Everybody’s mailbox milk price, the amount of dollars that actually get deposited into your checkbook each month, is a little different.

Your butterfat, protein and hauling charges are all likely different from your neighbor’s. You also may be receiving some volume and/or quality premiums. Using generalized milk price forecasts can be useful, but using forecasts tailor made to your operation could be a powerful budgeting tool. That’s especially true this year as milk prices fall and cash flows bleed red.

Now you have such a tool. Brian Gould and colleagues at the University of Wisconsin have now come up with a spreadsheet tool where individual dairy farmers can have a customized mailbox milk price predictor for their own farm. To get it, you’ll need to download an Excel spreadsheet, plug in some of your own monthly mailbox prices (and component values if you want more accurate estimates) and run the program while your computer is linked to the internet.

Most importantly, you’ll need to have your past mailbox prices so that the program can calculate your own operation’s historic mailbox price basis compared to Class III and Class IV monthly announced prices. “The more data you have available the better,” says Gould. If you can provide at least the last 12 to 15 months of your mailbox prices, that will give the program a good starting point.

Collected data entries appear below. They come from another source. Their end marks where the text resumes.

(** The row [all] builds for a queue. *)
Lemma all_row project page limit db row :
  In row (snd (Queues.all project page limit db)) ->
  exists q,
    In q (Queues.queues db) /\ Queues.qProjectId q = project
    /\ row = Queues.mkQueueRow (Queues.qId q) (Queues.qName q)
               (Queues.qDescription q)
               (map (fun c => (Queues.cfgId c, Queues.cfgName c,
                               Queues.cfgDataType c))
                    (filter (fun c => existsb (String.eqb (Queues.cfgId c))
                                              (Queues.qScoreConfigs q))
                            (filter (fun c => String.eqb (Queues.cfgProjectId c)
                                                         project)
                                    (Queues.scoreConfigs db))))
               (Queues.qCreatedAt q)
               (Queues.countItems project COMPLETED q
                                  (items (Queues.itemStore db)))
               (Queues.countItems project PENDING q
                                  (items (Queues.itemStore db))).
Proof.
  unfold Queues.all. simpl. intro H. apply in_map_iff in H.
  destruct H as (q & <- & Hq). apply paginate_incl in Hq.
  apply (Permutation_in _ (newestFirst_perm _)) in Hq.
  apply filter_In in Hq. destruct Hq as [Hq Hp]. apply String.eqb_eq in Hp.
  exists q. auto.
Qed.

(** X15.  Every row of [all] stands for a queue of the project; its two
    counters add up to the number of rows of the item table that belong to
    that queue within the project, and its score configs are configs of the
    project whose id the queue lists. *)
Theorem all_counts project page limit db row :
  In row (snd (Queues.all project page limit db)) ->
  exists q,
    In q (Queues.queues db) /\ Queues.qProjectId q = project
    /\ Queues.rowId row = Queues.qId q
    /\ (Queues.countCompletedItems row + Queues.countPendingItems row)%nat
       = List.length
           (filter (fun x => String.eqb (queueId x) (Queues.qId q)
                             && String.eqb (projectId x) project)
                   (items (Queues.itemStore db)))
    /\ forall c, In c (Queues.rowScoreConfigs row) ->
         exists cfg, In cfg (Queues.scoreConfigs db)
                     /\ Queues.cfgProjectId cfg = project
                     /\ In (Queues.cfgId cfg) (Queues.qScoreConfigs q)
                     /\ c = (Queues.cfgId cfg, Queues.cfgName cfg,
                             Queues.cfgDataType cfg).
Proof.
  intro H. destruct (all_row _ _ _ _ _ H) as (q & Hq & Hp & ->).
  exists q. simpl. repeat split; auto.
  - apply countItems_sum.
  - intros c Hc. apply in_map_iff in Hc. destruct Hc as (cfg & <- & Hcfg).
    apply filter_In in Hcfg. destruct Hcfg as [Hcfg L].
    apply filter_In in Hcfg. destruct Hcfg as [Hcfg P].
    apply String.eqb_eq in P. apply existsb_exists in L.
    destruct L as (i & Hi & E). apply String.eqb_eq in E. subst i.
    exists cfg. auto.
Qed.

Lemma all_counts_witness :
  let q1 := Queues.mkQueue "q" "first" None ["c1"; "c9"] "p" 1 in
  let c1 := Queues.mkScoreConfig "c1" "quality" "NUMERIC" "p" in
  let c9 := Queues.mkScoreConfig "c9" "foreign" "NUMERIC" "other" in
  let rows := [setCompleted 50 "bob" (Sample.pending "i1" "A" 10);
               Sample.pending "i2" "B" 20;
               newItem "i3" "other" "q" "C" TRACE 30] in
  let db := Queues.mkDb [q1] [c1; c9] [] (Sample.store rows) in
  let row := Queues.mkQueueRow "q" "first" None [("c1", "quality", "NUMERIC")]
                               1 1 1 in
  exists q,
    In q [q1] /\ Queues.qProjectId q = "p"
    /\ "q" = Queues.qId q
    /\ (1 + 1)%nat
       = List.length (filter (fun x => String.eqb (queueId x) (Queues.qId q)
                                       && String.eqb (projectId x) "p") rows)
    /\ forall c, In c [("c1", "quality", "NUMERIC")] ->
         exists cfg, In cfg [c1; c9]
                     /\ Queues.cfgProjectId cfg = "p"
                     /\ In (Queues.cfgId cfg) (Queues.qScoreConfigs q)
                     /\ c = (Queues.cfgId cfg, Queues.cfgName cfg,
                             Queues.cfgDataType cfg).
Proof.
  intros q1 c1 c9 rows db row.
  apply (all_counts "p" None None db row).
  left. reflexivity.
Defined.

If you don’t want to input monthly herd average butterfat and/or protein percentages levels, the software assumes you have standard component composition. But Jersey herds, for example, will want to input their components or the program will underestimate your likely mailbox price, explains Gould.

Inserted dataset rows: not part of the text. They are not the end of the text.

(** The opening scan creates no [>] followed by line feeds and a fence. *)
Lemma find_close_scan s :
  is_Some (find_close (scan open_step s)) -> is_Some (find_close s).
Proof.
  intros H. apply find_close_is_Some in H as (a & w & H & Hw).
  revert s a H.
  apply (scan_ind open_step open_step_shrinks
           (fun s => forall a, scan open_step s = a ++ GT :: w -> is_Some (find_close s))).
  - intros a. rewrite scan_nil by apply open_step_shrinks. by destruct a.
  - intros ch s E IH a. rewrite (scan_skip _ _ _ E). intros H.
    apply find_close_is_Some. destruct a as [|c a]; cbn [app] in H;
      apply cons_eq_inv in H as [-> H].
    + destruct Hw as [[k r] Hw]. apply run_then_Some in Hw as [Hk ->]; [|done..].
      rewrite app_assoc in H.
      destruct (scan_prefix _ LT open_step_shrinks open_step_head _ _ _ H
                  (LT_not_in_run_fence k)) as [v' ->].
      exists [], ((replicate k LF ++ FENCE) ++ v'). split; [done|].
      exists (k, v'). apply run_then_Some; [done..|]. by rewrite <- app_assoc.
    + apply IH, find_close_is_Some in H as (a' & w' & -> & Hw').
      by exists (c :: a'), w'.
  - intros s o r E _ a _.
    apply open_step_Some in E as (X & k & -> & Hk & _).
    apply find_close_is_Some. exists (OPEN ++ X), (replicate k LF ++ FENCE ++ r).
    split; [by rewrite <- app_assoc|]. exists (k, r). by apply run_then_Some.
Qed.

Lemma GT_not_in_OPEN_NAME : GT ∉ OPEN_NAME.
Proof. plain. Qed.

The program is an especially good fit for Midwest farmers because milk prices here are highly correlated with Class III prices. Nevertheless, the program works reasonably well in other regions as well because Class I and Class II prices are tightly correlated to Class III and IV in the Federal Order formulas.

The program even works in California, which has its own pricing formulas. Once again, however, the California 4b cheese price pretty much moves in concert with Class III, because both are based on Chicago Mercantile Exchange prices. Below are some predictions where state/regional mailbox price averages where used to predicted future mailbox prices.

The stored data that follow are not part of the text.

(** ** [main]: [-o] naming the input file *)

Lemma plan_empty T :
  1 <= T -> divideFileIntoSegments 0 T = Some (repeat (0, 0) (Z.to_nat T)).
Proof.
  intros HT. rewrite plan_safe by (unfold maxSafeSize, oneMB; lia).
  unfold idealPlan. f_equal. rewrite <- (map_const_seq (0, 0) _ 0).
  apply map_ext. intros i. unfold idealSeg.
  pose proof (cumOf_nonneg (unitsOf 0 / T) (unitsOf 0 mod T) (Z.of_nat i)).
  pose proof (cumOf_nonneg (unitsOf 0 / T) (unitsOf 0 mod T) (Z.of_nat (S i))).
  assert (unitsOf 0 = 0) as HU by reflexivity. rewrite HU in *.
  rewrite Z.div_0_l, Zmod_0_l in * by lia.
  rewrite !Z.min_r by lia. reflexivity.
Qed.

Lemma nth_error_repeat_lt {A} (a : A) (n k : nat) :
  (k < n)%nat -> nth_error (repeat a n) k = Some a.
Proof.
  revert k. induction n as [|n IH]; intros k Hk; [lia|].
  destruct k; cbn; [reflexivity|]. apply IH. lia.
Qed.

(** A worker on an empty input file creates an empty part file. *)
Lemma compressPart_empty enc inputFile i level st :
  st_fs st !! inputFile = Some [] ->
  compressPart enc regularEnv inputFile i (0, 0) level st
  = Done (partName i inputFile, None)
      (mkSt (<[partName i inputFile := []]> (st_fs st)) (st_stdout st) (st_stderr st)).
Proof.
  intros Hin. unfold compressPart, bind at 1, get_fs. rewrite Hin. reflexivity.
Qed.

Lemma runWorkers_empty enc inputFile level T order st :
  st_fs st !! inputFile = Some [] -> (forall j, partName j inputFile <> inputFile) ->
  Forall (fun i => 0 <= i < T) order ->
  exists fs',
    runWorkers enc regularEnv inputFile level (repeat (0, 0) (Z.to_nat T)) order st
    = Done (map (fun i => (partName i inputFile, None)) order)
           (mkSt fs' (st_stdout st) (st_stderr st)) /\
    forall k, fs' !! k = if in_dec string_dec k (map (fun i => partName i inputFile) order)
                         then Some [] else st_fs st !! k.
Proof.
  intros Hin Hinp. revert st Hin. induction order as [|i rest IH]; intros st Hin Hr.
  - exists (st_fs st). split; [unfold ret; rewrite <- st_eta; reflexivity|].
    intros k. reflexivity.
  - inversion Hr as [|? ? Hi Hr']; subst.
    cbn [runWorkers]. replace (i <? 0) with false by (symmetry; apply Z.ltb_ge; lia).
    rewrite nth_error_repeat_lt by lia.
    unfold bind at 1. rewrite compressPart_empty by exact Hin.
    set (st1 := mkSt (<[partName i inputFile := []]> (st_fs st)) (st_stdout st) (st_stderr st)).
    destruct (IH st1) as (fs' & Hrun & Hfs'); [|exact Hr'|].
    { cbn. rewrite lookup_insert_ne by (apply Hinp). exact Hin. }
    exists fs'. split.
    + unfold bind. rewrite Hrun. reflexivity.
    + intros k. rewrite Hfs'. cbn [map].
      destruct (in_dec string_dec k (map (fun i0 => partName i0 inputFile) rest)) as [Hk|Hk];
      destruct (in_dec string_dec k (partName i inputFile :: map (fun i0 => partName i0 inputFile) rest)) as [Hk'|Hk'];
      try reflexivity.
      * exfalso. apply Hk'. right. exact Hk.
      * cbn. destruct Hk' as [<-|Hk']; [apply lookup_insert_eq|contradiction].
      * cbn. rewrite lookup_insert_ne; [reflexivity|]. intros E. apply Hk'. left. exact E.
Qed.

Lemma concat_map_nil {A B} (l : list A) : concat (map (fun _ => @nil B) l) = [].
Proof. induction l; [reflexivity|exact IHl]. Qed.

So how good a predictor is this tool? “We looked at actual and predicted average state and regional mailbox prices going back to 2001, and because of the importance of Class III and IV prices in determining mailbox prices, there was very little difference in the two data series,” says Gould.

From all indications, 2016 will be a challenging year. But knowing how much of a challenge it will be based on your own farm’s data will help you plan and budget cash flow needs.